Collected data entries>
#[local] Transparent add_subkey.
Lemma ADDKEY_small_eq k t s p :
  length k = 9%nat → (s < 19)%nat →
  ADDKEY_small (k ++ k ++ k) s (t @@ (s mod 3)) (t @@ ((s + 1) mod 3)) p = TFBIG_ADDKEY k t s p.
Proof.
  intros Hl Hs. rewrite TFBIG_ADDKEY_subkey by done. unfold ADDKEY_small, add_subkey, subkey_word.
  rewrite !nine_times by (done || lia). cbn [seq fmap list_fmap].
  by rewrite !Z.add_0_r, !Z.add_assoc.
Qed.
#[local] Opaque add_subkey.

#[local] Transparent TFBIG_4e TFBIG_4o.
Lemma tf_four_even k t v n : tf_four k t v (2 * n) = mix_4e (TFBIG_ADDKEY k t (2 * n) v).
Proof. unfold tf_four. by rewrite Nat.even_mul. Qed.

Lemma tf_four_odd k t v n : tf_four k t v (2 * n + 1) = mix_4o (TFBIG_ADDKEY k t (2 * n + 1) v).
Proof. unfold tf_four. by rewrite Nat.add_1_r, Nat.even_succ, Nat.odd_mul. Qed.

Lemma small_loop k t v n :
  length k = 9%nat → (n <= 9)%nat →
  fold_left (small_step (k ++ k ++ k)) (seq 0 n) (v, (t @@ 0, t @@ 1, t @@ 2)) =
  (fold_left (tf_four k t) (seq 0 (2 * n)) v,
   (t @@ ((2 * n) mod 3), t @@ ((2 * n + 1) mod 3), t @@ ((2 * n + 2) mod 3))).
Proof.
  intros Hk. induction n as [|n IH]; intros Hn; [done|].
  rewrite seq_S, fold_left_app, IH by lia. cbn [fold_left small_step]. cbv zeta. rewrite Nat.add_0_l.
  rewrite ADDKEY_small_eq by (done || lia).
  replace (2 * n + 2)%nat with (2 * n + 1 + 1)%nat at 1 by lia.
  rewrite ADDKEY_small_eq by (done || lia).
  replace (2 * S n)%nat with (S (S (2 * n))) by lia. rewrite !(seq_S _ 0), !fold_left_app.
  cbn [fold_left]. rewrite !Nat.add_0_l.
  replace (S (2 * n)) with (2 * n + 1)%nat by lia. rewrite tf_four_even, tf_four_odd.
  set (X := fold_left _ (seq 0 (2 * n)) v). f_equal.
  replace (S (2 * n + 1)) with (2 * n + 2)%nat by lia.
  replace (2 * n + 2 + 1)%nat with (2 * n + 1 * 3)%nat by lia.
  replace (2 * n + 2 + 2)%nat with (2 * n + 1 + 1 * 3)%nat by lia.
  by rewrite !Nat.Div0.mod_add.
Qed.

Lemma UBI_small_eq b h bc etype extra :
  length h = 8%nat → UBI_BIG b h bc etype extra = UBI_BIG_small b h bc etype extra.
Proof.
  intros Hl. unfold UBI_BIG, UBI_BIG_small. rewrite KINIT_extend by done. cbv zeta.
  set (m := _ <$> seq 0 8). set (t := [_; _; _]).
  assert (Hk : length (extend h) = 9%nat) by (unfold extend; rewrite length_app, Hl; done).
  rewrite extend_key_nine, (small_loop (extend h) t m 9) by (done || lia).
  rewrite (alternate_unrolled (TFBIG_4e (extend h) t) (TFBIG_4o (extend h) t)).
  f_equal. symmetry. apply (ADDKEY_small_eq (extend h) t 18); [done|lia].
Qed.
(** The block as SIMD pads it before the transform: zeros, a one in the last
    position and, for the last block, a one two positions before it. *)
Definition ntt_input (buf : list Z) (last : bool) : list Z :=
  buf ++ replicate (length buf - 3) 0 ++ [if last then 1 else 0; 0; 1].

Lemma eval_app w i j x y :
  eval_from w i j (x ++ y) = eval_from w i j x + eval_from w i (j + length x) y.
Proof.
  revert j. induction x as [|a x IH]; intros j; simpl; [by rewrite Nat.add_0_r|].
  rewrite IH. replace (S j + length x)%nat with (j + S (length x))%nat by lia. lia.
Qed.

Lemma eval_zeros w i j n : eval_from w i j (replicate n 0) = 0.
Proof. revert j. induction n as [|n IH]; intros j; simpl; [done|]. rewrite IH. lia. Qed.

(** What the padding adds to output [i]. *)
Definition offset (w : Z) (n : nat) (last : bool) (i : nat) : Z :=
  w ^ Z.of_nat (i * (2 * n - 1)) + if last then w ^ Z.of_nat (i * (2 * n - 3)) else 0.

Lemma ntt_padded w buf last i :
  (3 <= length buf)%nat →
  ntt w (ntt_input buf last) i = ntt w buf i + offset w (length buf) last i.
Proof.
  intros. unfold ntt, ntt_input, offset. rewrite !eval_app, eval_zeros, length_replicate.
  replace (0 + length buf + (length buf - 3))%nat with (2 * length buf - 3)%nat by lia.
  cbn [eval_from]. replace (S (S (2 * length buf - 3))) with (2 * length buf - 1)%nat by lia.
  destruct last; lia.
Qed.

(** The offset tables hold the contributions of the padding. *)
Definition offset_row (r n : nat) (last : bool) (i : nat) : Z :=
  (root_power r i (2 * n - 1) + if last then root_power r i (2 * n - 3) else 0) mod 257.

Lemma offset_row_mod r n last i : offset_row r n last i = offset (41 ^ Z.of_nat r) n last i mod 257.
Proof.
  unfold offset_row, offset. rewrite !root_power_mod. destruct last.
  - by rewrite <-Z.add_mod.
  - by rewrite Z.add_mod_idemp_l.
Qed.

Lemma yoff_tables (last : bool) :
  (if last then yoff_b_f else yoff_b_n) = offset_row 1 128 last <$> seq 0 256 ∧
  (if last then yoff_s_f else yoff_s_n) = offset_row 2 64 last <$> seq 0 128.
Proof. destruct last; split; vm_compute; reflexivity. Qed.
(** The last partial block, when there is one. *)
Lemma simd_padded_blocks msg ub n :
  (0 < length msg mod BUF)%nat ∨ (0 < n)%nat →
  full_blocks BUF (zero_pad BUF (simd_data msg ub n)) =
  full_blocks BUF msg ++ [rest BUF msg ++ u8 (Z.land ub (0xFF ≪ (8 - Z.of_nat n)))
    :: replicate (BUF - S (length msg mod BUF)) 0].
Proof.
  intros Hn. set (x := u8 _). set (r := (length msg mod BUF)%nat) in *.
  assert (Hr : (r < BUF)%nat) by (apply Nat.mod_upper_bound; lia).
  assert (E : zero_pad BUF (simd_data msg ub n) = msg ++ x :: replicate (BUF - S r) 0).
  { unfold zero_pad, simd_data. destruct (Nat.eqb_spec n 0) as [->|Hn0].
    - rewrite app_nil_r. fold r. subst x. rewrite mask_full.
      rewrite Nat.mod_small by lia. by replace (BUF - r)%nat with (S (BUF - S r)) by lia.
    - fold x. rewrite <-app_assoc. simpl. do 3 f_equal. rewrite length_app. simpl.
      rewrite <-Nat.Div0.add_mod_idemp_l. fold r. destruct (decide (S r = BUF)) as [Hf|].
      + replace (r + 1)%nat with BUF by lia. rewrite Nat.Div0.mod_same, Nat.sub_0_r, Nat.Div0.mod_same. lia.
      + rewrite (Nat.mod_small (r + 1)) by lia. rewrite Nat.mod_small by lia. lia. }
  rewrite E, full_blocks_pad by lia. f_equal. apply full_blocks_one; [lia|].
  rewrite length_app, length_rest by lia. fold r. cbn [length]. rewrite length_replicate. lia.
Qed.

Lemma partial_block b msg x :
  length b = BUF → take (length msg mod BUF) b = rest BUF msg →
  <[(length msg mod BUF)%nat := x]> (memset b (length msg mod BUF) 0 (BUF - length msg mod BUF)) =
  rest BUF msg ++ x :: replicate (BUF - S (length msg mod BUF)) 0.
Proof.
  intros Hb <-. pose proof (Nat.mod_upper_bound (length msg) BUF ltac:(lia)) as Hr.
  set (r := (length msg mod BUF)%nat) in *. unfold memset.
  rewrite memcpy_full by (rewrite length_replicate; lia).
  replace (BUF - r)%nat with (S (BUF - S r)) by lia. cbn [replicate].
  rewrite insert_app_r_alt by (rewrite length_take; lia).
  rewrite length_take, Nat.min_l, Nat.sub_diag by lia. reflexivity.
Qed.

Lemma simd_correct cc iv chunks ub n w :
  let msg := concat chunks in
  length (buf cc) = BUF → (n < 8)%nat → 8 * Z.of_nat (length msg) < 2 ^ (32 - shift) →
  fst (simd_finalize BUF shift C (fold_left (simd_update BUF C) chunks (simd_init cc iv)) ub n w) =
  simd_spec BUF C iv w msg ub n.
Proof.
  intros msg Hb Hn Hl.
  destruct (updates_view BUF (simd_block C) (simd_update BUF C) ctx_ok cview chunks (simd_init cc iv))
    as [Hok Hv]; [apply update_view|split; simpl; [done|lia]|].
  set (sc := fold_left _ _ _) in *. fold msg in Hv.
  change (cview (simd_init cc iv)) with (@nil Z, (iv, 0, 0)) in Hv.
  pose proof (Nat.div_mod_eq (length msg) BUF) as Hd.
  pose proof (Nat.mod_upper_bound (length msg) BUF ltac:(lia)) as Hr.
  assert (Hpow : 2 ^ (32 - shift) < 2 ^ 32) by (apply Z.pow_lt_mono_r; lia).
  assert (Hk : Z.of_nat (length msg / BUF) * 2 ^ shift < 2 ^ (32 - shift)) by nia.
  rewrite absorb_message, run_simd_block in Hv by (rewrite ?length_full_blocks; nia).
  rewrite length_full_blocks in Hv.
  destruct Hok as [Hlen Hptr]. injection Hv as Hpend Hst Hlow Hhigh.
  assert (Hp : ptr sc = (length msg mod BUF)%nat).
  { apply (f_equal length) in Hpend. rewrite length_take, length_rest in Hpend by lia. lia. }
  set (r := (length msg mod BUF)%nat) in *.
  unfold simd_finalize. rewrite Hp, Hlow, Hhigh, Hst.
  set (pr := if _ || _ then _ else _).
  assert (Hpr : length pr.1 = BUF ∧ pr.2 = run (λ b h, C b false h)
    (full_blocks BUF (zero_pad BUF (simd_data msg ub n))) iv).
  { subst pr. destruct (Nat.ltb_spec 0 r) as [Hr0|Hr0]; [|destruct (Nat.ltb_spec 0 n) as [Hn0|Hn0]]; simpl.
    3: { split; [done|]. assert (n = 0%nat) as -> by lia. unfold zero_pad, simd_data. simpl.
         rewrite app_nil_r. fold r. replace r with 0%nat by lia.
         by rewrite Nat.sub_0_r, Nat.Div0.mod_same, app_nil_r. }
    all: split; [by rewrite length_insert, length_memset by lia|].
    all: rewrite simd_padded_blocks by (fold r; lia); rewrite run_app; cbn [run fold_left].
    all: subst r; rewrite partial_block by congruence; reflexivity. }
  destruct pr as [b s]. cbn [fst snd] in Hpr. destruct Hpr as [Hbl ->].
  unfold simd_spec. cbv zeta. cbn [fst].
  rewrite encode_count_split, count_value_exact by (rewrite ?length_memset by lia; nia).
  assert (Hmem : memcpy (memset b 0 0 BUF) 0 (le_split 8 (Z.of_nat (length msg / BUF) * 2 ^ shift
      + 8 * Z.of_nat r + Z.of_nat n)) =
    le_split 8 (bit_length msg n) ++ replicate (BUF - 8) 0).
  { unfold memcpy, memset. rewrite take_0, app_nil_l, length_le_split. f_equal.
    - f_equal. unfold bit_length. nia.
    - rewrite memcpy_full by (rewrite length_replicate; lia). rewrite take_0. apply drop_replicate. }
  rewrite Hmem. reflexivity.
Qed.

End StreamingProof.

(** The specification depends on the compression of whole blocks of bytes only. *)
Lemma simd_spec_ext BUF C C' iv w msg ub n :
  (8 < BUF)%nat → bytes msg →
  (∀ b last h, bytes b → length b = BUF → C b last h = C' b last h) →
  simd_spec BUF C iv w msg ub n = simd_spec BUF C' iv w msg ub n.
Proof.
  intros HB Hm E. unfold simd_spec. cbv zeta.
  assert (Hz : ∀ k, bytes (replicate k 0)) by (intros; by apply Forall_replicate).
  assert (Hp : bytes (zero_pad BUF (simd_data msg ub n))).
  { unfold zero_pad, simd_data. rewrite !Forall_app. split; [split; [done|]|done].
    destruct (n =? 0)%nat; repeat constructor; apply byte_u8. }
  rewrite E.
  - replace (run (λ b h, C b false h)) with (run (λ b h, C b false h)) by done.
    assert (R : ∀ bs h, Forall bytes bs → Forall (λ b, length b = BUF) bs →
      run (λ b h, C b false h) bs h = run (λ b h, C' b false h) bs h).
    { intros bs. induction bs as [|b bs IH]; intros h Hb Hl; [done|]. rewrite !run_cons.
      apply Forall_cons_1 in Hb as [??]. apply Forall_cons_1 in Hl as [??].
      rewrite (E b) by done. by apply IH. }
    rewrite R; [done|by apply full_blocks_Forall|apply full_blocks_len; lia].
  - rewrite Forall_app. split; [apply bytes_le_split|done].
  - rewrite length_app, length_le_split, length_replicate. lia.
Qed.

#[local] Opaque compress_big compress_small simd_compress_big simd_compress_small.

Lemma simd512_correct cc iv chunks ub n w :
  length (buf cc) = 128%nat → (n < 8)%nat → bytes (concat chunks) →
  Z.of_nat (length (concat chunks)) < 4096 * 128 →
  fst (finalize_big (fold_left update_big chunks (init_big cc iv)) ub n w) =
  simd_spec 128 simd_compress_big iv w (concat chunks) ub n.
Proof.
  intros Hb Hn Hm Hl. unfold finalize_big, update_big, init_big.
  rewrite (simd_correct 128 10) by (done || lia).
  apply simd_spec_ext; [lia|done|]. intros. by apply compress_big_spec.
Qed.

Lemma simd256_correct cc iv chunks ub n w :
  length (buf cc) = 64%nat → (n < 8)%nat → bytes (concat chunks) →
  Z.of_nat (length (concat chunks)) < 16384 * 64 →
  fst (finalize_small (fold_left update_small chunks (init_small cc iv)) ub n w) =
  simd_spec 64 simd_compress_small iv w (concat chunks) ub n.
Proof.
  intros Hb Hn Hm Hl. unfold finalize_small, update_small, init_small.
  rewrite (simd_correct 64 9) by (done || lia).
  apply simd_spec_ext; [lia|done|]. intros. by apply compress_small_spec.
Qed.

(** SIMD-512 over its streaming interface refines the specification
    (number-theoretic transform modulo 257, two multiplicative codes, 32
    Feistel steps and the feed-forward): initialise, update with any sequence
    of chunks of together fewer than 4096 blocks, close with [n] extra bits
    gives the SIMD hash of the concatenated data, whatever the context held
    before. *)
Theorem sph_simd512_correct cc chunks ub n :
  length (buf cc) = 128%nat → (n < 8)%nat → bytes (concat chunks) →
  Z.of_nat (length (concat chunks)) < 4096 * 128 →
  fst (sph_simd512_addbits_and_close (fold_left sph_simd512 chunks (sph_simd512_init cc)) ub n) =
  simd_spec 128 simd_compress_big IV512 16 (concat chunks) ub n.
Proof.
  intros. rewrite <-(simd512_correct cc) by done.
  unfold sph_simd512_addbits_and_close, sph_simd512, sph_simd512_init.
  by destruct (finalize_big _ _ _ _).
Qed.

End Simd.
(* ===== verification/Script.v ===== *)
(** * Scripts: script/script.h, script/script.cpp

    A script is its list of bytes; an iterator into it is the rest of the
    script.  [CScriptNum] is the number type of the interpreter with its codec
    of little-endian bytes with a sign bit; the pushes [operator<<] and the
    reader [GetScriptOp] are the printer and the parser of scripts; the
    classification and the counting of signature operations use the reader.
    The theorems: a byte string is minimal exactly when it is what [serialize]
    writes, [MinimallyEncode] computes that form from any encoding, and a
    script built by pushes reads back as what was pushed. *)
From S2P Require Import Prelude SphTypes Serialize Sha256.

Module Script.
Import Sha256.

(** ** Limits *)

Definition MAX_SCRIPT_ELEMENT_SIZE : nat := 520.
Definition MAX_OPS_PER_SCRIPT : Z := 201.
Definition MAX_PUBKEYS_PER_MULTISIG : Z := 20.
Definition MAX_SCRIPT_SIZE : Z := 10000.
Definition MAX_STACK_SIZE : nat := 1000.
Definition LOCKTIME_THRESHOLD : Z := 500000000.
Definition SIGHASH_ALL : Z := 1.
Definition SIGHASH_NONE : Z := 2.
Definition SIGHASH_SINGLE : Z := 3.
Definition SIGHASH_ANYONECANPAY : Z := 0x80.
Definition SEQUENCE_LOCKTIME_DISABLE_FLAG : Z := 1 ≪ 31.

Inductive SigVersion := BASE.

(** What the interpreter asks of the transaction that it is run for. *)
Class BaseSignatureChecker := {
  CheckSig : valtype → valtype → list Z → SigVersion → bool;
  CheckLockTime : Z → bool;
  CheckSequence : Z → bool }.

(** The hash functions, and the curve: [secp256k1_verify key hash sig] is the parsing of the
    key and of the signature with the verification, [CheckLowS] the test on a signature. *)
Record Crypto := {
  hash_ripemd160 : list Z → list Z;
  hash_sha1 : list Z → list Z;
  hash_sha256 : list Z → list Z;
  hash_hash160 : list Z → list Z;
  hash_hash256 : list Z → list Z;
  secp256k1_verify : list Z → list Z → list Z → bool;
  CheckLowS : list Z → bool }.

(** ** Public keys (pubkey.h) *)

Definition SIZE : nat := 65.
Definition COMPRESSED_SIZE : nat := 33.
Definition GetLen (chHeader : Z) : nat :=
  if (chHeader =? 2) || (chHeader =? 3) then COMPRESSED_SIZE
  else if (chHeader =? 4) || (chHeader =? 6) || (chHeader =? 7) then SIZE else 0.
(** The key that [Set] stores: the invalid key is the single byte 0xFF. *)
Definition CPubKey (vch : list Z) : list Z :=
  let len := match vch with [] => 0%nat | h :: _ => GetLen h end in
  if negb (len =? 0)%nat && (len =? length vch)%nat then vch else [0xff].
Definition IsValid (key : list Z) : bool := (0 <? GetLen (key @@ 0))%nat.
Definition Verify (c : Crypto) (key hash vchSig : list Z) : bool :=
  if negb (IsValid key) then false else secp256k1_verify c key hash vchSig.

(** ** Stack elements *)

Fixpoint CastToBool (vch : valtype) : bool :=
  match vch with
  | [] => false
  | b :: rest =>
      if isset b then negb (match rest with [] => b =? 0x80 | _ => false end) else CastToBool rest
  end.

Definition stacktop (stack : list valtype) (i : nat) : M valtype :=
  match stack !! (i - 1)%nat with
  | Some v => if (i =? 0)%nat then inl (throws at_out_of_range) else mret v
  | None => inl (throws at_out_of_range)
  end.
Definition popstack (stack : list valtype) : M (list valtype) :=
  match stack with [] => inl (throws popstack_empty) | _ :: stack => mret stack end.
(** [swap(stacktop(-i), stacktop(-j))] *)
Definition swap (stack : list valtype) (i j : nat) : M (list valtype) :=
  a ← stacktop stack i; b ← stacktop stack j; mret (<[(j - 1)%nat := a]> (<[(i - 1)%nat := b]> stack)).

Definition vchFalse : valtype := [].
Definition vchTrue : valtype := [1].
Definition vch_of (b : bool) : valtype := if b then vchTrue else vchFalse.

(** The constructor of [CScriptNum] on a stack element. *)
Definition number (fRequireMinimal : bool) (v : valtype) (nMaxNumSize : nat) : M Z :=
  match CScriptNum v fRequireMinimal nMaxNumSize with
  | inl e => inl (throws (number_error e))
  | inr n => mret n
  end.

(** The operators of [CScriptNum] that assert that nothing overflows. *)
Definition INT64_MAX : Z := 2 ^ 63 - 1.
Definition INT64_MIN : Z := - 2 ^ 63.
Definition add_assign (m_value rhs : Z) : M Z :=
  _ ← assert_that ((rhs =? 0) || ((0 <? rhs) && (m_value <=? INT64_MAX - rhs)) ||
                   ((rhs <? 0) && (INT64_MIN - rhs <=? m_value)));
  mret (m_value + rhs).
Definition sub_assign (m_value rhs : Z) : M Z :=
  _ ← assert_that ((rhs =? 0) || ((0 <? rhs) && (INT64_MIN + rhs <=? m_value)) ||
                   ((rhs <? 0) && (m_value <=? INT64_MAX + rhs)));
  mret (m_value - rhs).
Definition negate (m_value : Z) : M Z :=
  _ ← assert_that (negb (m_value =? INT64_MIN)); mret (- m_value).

Exercise objective>
Exactly as written, reproduce the lines of the data above from the first line through the line where "fold_left (small_step (k" appears.

Response to this exercise>
#[local] Transparent add_subkey.
Lemma ADDKEY_small_eq k t s p :
  length k = 9%nat → (s < 19)%nat →
  ADDKEY_small (k ++ k ++ k) s (t @@ (s mod 3)) (t @@ ((s + 1) mod 3)) p = TFBIG_ADDKEY k t s p.
Proof.
  intros Hl Hs. rewrite TFBIG_ADDKEY_subkey by done. unfold ADDKEY_small, add_subkey, subkey_word.
  rewrite !nine_times by (done || lia). cbn [seq fmap list_fmap].
  by rewrite !Z.add_0_r, !Z.add_assoc.
Qed.
#[local] Opaque add_subkey.

#[local] Transparent TFBIG_4e TFBIG_4o.
Lemma tf_four_even k t v n : tf_four k t v (2 * n) = mix_4e (TFBIG_ADDKEY k t (2 * n) v).
Proof. unfold tf_four. by rewrite Nat.even_mul. Qed.

Lemma tf_four_odd k t v n : tf_four k t v (2 * n + 1) = mix_4o (TFBIG_ADDKEY k t (2 * n + 1) v).
Proof. unfold tf_four. by rewrite Nat.add_1_r, Nat.even_succ, Nat.odd_mul. Qed.

Lemma small_loop k t v n :
  length k = 9%nat → (n <= 9)%nat →
  fold_left (small_step (k ++ k ++ k)) (seq 0 n) (v, (t @@ 0, t @@ 1, t @@ 2)) =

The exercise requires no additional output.